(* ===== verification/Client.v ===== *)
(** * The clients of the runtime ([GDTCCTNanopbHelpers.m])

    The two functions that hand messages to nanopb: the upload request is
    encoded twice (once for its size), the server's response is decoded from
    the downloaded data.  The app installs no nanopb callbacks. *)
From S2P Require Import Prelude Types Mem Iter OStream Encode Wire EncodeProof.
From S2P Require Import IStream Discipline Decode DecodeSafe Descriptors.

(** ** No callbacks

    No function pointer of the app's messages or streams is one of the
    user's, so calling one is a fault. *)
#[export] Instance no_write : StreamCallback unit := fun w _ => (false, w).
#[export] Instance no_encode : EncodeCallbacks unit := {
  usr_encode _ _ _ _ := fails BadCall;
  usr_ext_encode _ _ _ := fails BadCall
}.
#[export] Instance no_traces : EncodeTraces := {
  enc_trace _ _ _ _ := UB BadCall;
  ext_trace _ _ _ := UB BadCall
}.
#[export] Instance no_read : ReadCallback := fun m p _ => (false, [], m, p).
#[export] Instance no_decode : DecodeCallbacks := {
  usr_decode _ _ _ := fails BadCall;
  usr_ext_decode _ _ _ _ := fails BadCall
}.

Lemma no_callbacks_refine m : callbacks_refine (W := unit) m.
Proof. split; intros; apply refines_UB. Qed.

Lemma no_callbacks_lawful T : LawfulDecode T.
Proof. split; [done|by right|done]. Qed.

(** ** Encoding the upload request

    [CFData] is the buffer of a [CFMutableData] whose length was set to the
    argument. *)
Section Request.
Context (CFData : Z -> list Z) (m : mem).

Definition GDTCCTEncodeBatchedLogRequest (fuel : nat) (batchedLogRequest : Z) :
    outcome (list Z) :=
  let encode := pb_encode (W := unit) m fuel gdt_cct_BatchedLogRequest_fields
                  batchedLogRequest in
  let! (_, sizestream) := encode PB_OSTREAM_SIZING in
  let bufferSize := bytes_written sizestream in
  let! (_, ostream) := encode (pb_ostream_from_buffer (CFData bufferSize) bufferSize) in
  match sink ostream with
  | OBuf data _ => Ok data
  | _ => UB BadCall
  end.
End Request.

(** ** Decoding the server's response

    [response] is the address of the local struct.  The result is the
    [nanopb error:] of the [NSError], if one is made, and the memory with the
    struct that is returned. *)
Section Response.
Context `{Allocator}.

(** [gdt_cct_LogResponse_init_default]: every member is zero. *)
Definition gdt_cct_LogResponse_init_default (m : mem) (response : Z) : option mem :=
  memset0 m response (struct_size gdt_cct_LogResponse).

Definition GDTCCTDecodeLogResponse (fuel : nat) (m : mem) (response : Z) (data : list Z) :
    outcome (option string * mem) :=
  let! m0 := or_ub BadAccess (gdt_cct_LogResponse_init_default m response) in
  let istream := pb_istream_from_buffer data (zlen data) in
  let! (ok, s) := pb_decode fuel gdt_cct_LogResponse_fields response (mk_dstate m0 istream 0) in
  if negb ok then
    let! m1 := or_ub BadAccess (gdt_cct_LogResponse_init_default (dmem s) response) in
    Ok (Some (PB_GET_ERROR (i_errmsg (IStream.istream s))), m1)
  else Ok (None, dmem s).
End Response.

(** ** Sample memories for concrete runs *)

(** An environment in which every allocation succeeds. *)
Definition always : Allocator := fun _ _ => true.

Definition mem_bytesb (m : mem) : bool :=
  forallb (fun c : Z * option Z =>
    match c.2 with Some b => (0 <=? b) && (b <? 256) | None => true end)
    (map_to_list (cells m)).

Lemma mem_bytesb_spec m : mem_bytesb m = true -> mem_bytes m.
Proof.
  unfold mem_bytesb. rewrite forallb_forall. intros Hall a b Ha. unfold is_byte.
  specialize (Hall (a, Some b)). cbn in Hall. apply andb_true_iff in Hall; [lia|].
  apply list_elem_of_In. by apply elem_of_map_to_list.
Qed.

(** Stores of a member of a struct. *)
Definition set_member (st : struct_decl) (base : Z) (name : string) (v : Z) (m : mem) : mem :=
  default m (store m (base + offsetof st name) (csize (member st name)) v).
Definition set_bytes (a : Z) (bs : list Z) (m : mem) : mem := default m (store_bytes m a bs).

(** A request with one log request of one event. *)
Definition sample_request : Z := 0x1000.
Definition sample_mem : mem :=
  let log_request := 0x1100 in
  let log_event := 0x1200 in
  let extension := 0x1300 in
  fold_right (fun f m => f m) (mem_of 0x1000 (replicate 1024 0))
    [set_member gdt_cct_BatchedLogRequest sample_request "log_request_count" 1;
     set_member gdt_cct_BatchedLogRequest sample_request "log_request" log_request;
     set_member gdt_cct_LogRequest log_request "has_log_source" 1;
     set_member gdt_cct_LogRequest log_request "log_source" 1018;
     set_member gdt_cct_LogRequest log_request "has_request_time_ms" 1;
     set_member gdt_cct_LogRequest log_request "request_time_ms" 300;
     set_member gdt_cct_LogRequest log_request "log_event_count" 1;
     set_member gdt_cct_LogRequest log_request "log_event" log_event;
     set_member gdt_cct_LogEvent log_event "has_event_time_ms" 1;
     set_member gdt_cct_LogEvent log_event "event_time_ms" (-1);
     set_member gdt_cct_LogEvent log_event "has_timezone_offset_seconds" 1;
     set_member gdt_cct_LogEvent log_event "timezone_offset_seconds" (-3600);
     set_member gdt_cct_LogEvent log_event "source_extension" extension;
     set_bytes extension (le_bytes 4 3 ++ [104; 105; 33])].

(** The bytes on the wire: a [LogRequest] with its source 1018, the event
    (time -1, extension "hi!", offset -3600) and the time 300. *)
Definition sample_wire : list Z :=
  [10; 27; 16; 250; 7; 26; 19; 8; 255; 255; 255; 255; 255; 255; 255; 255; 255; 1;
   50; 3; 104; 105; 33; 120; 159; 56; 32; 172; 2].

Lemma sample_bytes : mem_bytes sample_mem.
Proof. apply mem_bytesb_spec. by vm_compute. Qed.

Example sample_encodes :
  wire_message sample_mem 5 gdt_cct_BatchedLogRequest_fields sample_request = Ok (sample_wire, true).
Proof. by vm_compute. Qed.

# PROBLEM REQUIREMENTS
Copy the records above exactly, leaving nothing out.

# SOLUTION
(* ===== verification/Client.v ===== *)
(** * The clients of the runtime ([GDTCCTNanopbHelpers.m])

    The two functions that hand messages to nanopb: the upload request is
    encoded twice (once for its size), the server's response is decoded from
    the downloaded data.  The app installs no nanopb callbacks. *)
From S2P Require Import Prelude Types Mem Iter OStream Encode Wire EncodeProof.
From S2P Require Import IStream Discipline Decode DecodeSafe Descriptors.

(** ** No callbacks

    No function pointer of the app's messages or streams is one of the
    user's, so calling one is a fault. *)
#[export] Instance no_write : StreamCallback unit := fun w _ => (false, w).
#[export] Instance no_encode : EncodeCallbacks unit := {
  usr_encode _ _ _ _ := fails BadCall;
  usr_ext_encode _ _ _ := fails BadCall
}.
#[export] Instance no_traces : EncodeTraces := {
  enc_trace _ _ _ _ := UB BadCall;
  ext_trace _ _ _ := UB BadCall
}.
#[export] Instance no_read : ReadCallback := fun m p _ => (false, [], m, p).
#[export] Instance no_decode : DecodeCallbacks := {
  usr_decode _ _ _ := fails BadCall;
  usr_ext_decode _ _ _ _ := fails BadCall
}.

Lemma no_callbacks_refine m : callbacks_refine (W := unit) m.
Proof. split; intros; apply refines_UB. Qed.

Lemma no_callbacks_lawful T : LawfulDecode T.
Proof. split; [done|by right|done]. Qed.

(** ** Encoding the upload request

    [CFData] is the buffer of a [CFMutableData] whose length was set to the
    argument. *)
Section Request.
Context (CFData : Z -> list Z) (m : mem).

Definition GDTCCTEncodeBatchedLogRequest (fuel : nat) (batchedLogRequest : Z) :
    outcome (list Z) :=
  let encode := pb_encode (W := unit) m fuel gdt_cct_BatchedLogRequest_fields
                  batchedLogRequest in
  let! (_, sizestream) := encode PB_OSTREAM_SIZING in
  let bufferSize := bytes_written sizestream in
  let! (_, ostream) := encode (pb_ostream_from_buffer (CFData bufferSize) bufferSize) in
  match sink ostream with
  | OBuf data _ => Ok data
  | _ => UB BadCall
  end.
End Request.

(** ** Decoding the server's response

    [response] is the address of the local struct.  The result is the
    [nanopb error:] of the [NSError], if one is made, and the memory with the
    struct that is returned. *)
Section Response.
Context `{Allocator}.

(** [gdt_cct_LogResponse_init_default]: every member is zero. *)
Definition gdt_cct_LogResponse_init_default (m : mem) (response : Z) : option mem :=
  memset0 m response (struct_size gdt_cct_LogResponse).

Definition GDTCCTDecodeLogResponse (fuel : nat) (m : mem) (response : Z) (data : list Z) :
    outcome (option string * mem) :=
  let! m0 := or_ub BadAccess (gdt_cct_LogResponse_init_default m response) in
  let istream := pb_istream_from_buffer data (zlen data) in
  let! (ok, s) := pb_decode fuel gdt_cct_LogResponse_fields response (mk_dstate m0 istream 0) in
  if negb ok then
    let! m1 := or_ub BadAccess (gdt_cct_LogResponse_init_default (dmem s) response) in
    Ok (Some (PB_GET_ERROR (i_errmsg (IStream.istream s))), m1)
  else Ok (None, dmem s).
End Response.

(** ** Sample memories for concrete runs *)

(** An environment in which every allocation succeeds. *)
Definition always : Allocator := fun _ _ => true.

Definition mem_bytesb (m : mem) : bool :=
  forallb (fun c : Z * option Z =>
    match c.2 with Some b => (0 <=? b) && (b <? 256) | None => true end)
    (map_to_list (cells m)).

Lemma mem_bytesb_spec m : mem_bytesb m = true -> mem_bytes m.
Proof.
  unfold mem_bytesb. rewrite forallb_forall. intros Hall a b Ha. unfold is_byte.
  specialize (Hall (a, Some b)). cbn in Hall. apply andb_true_iff in Hall; [lia|].
  apply list_elem_of_In. by apply elem_of_map_to_list.
Qed.

(** Stores of a member of a struct. *)
Definition set_member (st : struct_decl) (base : Z) (name : string) (v : Z) (m : mem) : mem :=
  default m (store m (base + offsetof st name) (csize (member st name)) v).
Definition set_bytes (a : Z) (bs : list Z) (m : mem) : mem := default m (store_bytes m a bs).

(** A request with one log request of one event. *)
Definition sample_request : Z := 0x1000.
Definition sample_mem : mem :=
  let log_request := 0x1100 in
  let log_event := 0x1200 in
  let extension := 0x1300 in
  fold_right (fun f m => f m) (mem_of 0x1000 (replicate 1024 0))
    [set_member gdt_cct_BatchedLogRequest sample_request "log_request_count" 1;
     set_member gdt_cct_BatchedLogRequest sample_request "log_request" log_request;
     set_member gdt_cct_LogRequest log_request "has_log_source" 1;
     set_member gdt_cct_LogRequest log_request "log_source" 1018;
     set_member gdt_cct_LogRequest log_request "has_request_time_ms" 1;
     set_member gdt_cct_LogRequest log_request "request_time_ms" 300;
     set_member gdt_cct_LogRequest log_request "log_event_count" 1;
     set_member gdt_cct_LogRequest log_request "log_event" log_event;
     set_member gdt_cct_LogEvent log_event "has_event_time_ms" 1;
     set_member gdt_cct_LogEvent log_event "event_time_ms" (-1);
     set_member gdt_cct_LogEvent log_event "has_timezone_offset_seconds" 1;
     set_member gdt_cct_LogEvent log_event "timezone_offset_seconds" (-3600);
     set_member gdt_cct_LogEvent log_event "source_extension" extension;
     set_bytes extension (le_bytes 4 3 ++ [104; 105; 33])].

(** The bytes on the wire: a [LogRequest] with its source 1018, the event
    (time -1, extension "hi!", offset -3600) and the time 300. *)
Definition sample_wire : list Z :=
  [10; 27; 16; 250; 7; 26; 19; 8; 255; 255; 255; 255; 255; 255; 255; 255; 255; 1;
   50; 3; 104; 105; 33; 120; 159; 56; 32; 172; 2].

Lemma sample_bytes : mem_bytes sample_mem.
Proof. apply mem_bytesb_spec. by vm_compute. Qed.

Example sample_encodes :
  wire_message sample_mem 5 gdt_cct_BatchedLogRequest_fields sample_request = Ok (sample_wire, true).
Proof. by vm_compute. Qed.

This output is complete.